- Dataset items
▬▬▬

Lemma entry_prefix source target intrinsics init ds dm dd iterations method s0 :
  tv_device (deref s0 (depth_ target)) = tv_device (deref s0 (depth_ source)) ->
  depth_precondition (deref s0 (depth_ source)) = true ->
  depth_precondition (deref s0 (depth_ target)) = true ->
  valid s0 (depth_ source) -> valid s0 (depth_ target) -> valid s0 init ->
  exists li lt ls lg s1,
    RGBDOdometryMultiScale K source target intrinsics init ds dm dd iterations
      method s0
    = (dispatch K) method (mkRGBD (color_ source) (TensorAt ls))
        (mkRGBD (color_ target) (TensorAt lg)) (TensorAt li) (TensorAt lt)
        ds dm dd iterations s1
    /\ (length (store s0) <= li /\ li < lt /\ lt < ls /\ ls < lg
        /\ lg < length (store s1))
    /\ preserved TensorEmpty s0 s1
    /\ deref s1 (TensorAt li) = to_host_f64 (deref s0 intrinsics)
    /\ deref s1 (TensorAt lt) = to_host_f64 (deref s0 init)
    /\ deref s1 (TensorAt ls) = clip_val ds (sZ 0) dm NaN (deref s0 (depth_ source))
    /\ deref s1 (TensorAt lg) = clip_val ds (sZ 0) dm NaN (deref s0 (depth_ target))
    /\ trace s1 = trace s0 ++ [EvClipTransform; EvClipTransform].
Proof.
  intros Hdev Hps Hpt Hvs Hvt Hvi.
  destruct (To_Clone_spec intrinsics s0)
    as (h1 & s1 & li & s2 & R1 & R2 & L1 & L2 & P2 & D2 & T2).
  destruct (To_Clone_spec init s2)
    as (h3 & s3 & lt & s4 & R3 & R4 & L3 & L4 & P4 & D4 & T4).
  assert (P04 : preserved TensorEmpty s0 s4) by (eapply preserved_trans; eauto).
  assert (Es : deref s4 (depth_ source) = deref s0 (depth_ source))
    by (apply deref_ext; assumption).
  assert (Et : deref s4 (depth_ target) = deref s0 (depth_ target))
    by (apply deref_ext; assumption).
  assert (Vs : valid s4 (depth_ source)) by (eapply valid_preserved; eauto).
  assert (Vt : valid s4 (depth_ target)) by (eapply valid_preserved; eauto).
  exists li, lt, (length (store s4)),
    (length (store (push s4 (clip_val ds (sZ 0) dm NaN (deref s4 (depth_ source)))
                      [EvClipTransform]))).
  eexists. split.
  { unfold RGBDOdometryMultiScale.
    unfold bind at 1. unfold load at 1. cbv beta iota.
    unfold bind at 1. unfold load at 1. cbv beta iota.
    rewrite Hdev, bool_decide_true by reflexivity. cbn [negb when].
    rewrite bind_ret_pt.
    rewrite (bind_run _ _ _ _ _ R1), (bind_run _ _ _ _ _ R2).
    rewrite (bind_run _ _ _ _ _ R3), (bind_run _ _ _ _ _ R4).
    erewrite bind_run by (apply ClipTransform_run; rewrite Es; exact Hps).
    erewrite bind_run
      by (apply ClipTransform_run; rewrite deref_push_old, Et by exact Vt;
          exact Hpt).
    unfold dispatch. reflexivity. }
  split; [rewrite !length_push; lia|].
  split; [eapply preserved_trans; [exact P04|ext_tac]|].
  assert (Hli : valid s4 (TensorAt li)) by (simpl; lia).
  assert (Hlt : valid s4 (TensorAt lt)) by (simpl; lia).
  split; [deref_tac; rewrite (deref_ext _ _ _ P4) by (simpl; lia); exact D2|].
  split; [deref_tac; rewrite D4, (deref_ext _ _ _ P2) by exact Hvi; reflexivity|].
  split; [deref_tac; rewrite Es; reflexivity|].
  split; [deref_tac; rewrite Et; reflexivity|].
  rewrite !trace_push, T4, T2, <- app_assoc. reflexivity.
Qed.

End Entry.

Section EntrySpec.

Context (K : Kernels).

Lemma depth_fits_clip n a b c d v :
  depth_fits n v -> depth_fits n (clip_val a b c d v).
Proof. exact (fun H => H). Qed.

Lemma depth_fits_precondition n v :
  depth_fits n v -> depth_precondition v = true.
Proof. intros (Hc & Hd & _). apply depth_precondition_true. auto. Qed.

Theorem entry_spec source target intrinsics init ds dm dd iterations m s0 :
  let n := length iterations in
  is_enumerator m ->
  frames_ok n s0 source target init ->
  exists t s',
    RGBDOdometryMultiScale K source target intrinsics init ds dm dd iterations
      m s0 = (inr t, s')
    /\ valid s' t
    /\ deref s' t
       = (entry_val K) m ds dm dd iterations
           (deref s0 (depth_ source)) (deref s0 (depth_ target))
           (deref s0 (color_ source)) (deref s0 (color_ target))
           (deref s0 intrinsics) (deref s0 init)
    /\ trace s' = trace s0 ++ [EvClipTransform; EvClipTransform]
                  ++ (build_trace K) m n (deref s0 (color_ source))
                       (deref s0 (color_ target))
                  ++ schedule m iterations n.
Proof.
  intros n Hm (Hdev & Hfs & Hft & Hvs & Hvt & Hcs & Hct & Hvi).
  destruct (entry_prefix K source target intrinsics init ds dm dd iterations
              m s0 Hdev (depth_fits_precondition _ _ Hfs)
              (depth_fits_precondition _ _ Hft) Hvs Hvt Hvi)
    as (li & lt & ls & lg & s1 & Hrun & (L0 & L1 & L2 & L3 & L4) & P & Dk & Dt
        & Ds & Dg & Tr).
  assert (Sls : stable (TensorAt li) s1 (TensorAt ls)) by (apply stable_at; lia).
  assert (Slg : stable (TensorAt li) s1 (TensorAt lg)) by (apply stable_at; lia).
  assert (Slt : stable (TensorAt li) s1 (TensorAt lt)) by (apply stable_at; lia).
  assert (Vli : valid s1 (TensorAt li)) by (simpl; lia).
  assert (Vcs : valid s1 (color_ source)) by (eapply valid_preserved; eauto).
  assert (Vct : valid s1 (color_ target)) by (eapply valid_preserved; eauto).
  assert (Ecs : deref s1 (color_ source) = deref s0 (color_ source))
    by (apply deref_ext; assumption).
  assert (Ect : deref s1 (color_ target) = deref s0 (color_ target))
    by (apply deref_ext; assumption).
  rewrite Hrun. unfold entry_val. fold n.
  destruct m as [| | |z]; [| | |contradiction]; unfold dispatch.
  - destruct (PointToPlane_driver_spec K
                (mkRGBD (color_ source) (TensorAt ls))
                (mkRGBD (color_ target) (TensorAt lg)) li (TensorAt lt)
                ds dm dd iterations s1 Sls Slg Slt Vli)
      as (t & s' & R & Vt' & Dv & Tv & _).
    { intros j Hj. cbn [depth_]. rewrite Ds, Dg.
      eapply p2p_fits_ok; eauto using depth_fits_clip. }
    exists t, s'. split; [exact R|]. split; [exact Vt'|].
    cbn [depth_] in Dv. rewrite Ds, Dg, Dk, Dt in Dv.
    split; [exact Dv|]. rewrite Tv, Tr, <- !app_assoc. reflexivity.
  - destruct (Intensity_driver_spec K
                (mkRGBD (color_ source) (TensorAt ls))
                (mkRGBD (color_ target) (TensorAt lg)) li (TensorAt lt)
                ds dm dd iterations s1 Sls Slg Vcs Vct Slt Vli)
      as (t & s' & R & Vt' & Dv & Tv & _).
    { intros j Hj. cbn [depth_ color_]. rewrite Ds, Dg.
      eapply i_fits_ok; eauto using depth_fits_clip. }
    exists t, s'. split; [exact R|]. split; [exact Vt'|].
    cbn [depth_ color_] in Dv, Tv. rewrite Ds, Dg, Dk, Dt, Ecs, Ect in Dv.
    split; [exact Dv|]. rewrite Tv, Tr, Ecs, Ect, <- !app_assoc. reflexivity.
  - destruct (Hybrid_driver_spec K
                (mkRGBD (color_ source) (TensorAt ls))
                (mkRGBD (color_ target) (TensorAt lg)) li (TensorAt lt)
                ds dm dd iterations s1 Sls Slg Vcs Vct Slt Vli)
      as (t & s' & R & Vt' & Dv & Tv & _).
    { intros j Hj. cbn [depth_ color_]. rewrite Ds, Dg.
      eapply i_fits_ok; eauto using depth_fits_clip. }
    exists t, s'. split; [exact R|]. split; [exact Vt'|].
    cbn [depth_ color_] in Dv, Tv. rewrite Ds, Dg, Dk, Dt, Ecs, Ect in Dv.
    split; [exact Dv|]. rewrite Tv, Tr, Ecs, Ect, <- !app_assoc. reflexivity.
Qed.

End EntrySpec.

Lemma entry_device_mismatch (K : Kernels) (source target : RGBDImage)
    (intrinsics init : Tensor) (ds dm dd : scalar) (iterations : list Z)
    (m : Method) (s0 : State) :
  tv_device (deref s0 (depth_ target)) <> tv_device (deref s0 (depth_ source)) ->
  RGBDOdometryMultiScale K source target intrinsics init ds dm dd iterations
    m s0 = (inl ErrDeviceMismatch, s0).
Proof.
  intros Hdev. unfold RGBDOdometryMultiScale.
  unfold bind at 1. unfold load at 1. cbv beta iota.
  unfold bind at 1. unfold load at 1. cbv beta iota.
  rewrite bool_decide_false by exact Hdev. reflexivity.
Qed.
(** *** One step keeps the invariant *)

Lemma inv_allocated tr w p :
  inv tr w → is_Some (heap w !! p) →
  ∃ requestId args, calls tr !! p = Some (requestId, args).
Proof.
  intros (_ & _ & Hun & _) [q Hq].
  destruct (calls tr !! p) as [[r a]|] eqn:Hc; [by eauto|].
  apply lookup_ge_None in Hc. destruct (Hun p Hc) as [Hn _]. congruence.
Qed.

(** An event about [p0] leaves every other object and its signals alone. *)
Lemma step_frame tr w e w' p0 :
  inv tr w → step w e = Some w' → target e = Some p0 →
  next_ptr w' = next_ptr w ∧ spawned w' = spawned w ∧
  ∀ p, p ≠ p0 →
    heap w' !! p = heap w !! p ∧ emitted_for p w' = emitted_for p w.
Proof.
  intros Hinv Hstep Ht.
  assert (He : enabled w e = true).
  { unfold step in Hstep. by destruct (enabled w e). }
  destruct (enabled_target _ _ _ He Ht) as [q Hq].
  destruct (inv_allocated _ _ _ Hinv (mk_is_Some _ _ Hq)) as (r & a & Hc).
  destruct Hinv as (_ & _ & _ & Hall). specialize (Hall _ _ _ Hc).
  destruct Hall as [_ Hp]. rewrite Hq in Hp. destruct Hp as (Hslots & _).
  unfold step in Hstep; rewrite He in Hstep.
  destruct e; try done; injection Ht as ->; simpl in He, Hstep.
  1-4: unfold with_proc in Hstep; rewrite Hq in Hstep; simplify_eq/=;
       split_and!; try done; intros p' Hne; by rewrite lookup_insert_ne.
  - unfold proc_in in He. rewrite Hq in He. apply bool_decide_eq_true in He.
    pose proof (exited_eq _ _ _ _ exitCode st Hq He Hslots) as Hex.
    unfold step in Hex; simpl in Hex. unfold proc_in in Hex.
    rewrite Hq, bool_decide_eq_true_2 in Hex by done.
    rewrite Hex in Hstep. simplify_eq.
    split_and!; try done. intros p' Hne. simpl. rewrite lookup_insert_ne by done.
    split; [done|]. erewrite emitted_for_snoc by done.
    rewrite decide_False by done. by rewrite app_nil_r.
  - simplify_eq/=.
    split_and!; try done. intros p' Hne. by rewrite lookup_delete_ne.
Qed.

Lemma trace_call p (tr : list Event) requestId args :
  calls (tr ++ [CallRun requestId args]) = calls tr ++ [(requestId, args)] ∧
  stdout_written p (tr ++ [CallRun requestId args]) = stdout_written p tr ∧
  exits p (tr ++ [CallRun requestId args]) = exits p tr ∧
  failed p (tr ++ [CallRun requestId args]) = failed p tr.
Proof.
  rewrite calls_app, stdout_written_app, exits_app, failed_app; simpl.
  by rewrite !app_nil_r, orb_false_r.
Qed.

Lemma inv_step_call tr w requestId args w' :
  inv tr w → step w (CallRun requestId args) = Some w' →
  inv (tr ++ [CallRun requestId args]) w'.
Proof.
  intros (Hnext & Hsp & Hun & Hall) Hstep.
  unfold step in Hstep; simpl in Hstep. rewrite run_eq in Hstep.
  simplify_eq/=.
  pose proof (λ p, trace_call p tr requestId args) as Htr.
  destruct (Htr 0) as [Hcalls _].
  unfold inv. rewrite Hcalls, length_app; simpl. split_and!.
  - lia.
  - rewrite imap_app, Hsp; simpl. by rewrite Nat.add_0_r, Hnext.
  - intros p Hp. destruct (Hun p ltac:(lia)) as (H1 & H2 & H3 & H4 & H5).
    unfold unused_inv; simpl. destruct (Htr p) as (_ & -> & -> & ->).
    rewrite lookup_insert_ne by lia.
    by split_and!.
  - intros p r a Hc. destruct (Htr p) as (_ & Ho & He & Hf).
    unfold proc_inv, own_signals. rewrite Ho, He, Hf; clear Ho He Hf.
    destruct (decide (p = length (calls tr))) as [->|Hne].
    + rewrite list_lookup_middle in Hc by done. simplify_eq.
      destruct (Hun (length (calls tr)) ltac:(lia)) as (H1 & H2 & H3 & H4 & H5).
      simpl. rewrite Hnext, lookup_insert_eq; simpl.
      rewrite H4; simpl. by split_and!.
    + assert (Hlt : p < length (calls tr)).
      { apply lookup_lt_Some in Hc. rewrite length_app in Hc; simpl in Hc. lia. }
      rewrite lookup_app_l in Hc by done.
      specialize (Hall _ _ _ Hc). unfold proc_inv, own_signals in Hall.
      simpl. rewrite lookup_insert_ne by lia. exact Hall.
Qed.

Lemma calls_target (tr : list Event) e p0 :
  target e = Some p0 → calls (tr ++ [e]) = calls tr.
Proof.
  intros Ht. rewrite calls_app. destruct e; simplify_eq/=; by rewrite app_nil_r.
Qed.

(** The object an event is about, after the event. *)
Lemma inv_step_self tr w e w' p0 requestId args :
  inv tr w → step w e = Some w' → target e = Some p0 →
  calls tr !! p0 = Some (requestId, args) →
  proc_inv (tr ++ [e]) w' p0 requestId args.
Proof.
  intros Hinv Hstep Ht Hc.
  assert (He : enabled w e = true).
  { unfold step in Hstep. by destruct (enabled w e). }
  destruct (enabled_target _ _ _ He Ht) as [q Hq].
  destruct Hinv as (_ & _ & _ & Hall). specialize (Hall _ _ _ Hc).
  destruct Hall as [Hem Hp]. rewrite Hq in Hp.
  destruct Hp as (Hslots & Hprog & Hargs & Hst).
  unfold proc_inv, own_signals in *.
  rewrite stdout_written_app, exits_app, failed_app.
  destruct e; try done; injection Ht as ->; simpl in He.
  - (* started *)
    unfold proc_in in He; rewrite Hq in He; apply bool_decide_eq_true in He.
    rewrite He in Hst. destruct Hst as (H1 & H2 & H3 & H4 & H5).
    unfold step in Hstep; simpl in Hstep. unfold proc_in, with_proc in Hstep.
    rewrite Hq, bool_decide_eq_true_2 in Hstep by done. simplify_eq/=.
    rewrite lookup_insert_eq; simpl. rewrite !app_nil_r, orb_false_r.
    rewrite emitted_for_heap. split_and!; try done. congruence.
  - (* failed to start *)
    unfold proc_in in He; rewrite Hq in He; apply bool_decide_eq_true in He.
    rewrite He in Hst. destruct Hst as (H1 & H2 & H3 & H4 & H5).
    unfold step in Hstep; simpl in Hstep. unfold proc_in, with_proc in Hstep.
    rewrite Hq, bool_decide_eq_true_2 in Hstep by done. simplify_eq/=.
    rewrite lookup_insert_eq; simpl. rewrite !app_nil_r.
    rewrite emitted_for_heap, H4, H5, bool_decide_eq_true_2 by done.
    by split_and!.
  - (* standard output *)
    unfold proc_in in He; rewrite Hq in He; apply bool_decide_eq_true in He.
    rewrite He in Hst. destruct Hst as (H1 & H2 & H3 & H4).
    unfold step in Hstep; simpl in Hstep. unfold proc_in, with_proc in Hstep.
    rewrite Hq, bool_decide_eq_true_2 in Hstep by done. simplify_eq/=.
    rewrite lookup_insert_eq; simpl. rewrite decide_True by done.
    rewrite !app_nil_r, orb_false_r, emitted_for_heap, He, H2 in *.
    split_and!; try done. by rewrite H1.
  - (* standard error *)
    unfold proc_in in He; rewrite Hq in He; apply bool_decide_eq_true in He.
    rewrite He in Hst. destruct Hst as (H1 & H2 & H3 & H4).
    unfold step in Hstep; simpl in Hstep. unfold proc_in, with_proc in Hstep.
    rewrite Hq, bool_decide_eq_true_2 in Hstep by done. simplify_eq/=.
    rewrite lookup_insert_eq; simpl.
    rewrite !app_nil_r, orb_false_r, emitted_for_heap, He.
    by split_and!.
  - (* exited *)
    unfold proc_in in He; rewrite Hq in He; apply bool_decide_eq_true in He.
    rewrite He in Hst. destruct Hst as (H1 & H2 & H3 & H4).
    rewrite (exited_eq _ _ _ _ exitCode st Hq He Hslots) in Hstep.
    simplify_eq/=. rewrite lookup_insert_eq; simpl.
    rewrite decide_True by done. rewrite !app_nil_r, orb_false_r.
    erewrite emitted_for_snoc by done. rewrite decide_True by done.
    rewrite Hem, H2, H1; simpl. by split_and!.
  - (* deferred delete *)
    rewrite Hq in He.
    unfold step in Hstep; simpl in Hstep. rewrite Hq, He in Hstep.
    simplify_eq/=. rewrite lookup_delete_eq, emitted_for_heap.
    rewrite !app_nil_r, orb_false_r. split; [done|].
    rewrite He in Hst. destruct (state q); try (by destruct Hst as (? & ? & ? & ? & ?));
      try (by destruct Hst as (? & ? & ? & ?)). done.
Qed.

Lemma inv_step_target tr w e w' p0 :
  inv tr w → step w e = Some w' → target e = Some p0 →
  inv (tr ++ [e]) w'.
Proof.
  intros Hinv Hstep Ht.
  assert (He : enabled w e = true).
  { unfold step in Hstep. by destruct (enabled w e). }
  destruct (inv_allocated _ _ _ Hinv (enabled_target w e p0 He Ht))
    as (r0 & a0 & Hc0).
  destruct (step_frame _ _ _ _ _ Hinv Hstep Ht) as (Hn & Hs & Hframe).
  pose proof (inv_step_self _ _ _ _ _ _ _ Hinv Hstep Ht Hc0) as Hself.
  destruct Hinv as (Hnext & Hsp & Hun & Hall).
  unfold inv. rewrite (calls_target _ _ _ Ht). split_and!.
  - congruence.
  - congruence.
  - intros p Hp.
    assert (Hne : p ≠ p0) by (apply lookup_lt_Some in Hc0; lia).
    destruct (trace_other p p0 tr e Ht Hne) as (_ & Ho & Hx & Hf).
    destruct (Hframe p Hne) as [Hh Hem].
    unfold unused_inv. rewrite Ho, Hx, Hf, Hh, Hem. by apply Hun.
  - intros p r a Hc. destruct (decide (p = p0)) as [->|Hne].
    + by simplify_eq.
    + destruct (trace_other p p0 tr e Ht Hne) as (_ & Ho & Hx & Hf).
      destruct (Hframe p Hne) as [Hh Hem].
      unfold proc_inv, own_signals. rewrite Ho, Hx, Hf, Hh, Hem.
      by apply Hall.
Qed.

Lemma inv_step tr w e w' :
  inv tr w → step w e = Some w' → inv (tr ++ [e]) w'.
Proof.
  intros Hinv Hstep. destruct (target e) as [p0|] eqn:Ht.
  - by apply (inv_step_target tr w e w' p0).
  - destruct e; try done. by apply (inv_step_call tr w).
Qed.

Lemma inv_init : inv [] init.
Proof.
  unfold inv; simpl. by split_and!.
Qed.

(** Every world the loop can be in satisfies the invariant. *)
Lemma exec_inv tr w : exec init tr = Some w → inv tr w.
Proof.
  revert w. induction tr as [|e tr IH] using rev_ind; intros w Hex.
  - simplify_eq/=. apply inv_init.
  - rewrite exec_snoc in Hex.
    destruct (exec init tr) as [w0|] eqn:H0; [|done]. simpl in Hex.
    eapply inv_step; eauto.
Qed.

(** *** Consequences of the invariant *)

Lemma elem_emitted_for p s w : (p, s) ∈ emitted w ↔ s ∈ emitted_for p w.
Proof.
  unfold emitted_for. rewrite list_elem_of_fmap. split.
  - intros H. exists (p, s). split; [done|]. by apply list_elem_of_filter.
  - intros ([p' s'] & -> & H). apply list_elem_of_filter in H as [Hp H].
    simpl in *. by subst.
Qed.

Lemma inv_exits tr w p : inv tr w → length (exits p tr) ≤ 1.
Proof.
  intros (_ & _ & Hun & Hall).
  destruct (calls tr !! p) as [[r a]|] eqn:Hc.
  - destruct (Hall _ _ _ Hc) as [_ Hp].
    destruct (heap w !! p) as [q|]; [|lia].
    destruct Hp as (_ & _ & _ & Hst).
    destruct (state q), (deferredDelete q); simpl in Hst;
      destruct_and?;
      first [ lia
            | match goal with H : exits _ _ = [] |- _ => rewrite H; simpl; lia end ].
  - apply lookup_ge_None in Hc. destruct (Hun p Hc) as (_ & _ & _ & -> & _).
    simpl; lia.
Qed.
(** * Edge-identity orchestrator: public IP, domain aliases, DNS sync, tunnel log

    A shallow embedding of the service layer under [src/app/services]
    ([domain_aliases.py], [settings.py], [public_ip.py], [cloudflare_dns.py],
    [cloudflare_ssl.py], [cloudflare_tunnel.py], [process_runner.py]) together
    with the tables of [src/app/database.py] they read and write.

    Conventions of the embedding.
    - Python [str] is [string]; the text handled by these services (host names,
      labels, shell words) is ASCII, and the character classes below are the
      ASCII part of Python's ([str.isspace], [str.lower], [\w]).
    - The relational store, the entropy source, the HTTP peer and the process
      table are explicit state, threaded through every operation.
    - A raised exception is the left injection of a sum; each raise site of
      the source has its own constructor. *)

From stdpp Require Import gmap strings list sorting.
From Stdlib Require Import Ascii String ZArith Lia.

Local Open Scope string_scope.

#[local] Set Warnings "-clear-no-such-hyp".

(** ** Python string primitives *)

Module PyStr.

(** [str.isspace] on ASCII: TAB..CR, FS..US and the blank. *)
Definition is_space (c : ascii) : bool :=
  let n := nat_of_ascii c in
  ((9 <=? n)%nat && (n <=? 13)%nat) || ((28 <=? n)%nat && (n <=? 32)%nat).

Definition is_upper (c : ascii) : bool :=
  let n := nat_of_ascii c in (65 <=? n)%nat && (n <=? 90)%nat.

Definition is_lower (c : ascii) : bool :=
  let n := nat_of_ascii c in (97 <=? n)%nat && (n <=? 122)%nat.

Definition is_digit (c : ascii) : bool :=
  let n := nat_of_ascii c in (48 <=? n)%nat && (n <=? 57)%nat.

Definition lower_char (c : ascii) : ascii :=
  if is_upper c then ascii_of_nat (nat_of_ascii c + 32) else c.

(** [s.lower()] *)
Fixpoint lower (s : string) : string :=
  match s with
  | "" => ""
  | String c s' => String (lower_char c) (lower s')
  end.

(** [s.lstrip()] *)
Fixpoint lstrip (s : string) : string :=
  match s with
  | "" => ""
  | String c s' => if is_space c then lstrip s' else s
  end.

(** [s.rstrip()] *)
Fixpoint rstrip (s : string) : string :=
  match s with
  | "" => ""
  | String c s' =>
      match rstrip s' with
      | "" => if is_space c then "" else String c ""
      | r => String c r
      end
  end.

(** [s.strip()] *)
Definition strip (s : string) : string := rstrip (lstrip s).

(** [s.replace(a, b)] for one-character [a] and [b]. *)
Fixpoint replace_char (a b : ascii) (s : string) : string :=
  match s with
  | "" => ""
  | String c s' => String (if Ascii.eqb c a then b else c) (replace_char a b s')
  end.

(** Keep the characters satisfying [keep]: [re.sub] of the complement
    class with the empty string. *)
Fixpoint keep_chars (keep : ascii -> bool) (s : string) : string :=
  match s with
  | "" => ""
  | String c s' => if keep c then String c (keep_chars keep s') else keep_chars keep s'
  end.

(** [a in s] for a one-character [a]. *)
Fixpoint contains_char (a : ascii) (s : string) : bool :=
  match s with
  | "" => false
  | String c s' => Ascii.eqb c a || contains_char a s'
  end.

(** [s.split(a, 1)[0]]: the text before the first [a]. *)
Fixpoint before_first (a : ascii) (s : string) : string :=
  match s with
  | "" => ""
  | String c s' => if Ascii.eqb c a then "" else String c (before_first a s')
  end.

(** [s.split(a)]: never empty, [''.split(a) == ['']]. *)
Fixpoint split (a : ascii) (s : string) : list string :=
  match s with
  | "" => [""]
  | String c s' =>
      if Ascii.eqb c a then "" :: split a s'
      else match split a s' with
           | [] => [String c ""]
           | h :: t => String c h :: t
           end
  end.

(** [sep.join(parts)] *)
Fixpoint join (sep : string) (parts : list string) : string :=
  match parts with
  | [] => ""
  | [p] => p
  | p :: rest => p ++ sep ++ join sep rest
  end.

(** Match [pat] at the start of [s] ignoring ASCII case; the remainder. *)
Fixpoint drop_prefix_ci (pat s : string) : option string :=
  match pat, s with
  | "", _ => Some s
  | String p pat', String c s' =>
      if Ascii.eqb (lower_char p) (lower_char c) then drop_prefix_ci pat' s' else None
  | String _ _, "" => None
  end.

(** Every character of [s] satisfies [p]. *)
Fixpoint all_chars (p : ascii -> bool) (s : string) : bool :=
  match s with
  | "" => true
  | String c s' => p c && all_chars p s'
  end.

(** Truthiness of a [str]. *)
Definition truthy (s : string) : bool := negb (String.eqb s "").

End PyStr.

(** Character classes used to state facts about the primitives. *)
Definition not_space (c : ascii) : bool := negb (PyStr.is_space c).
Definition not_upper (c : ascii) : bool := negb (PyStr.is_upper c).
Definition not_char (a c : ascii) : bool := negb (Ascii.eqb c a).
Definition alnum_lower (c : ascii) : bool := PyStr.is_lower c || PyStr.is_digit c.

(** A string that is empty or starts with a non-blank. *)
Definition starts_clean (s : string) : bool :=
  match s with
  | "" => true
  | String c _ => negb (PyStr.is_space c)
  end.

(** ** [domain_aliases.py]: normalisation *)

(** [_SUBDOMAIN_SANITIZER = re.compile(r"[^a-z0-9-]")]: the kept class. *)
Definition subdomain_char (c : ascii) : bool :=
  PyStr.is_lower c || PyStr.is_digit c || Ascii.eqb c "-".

▬▬▬

- Problem description
Counting only lines that hold the string "Python", give the number of such lines in the records. Write nothing else.

- Exercise result
3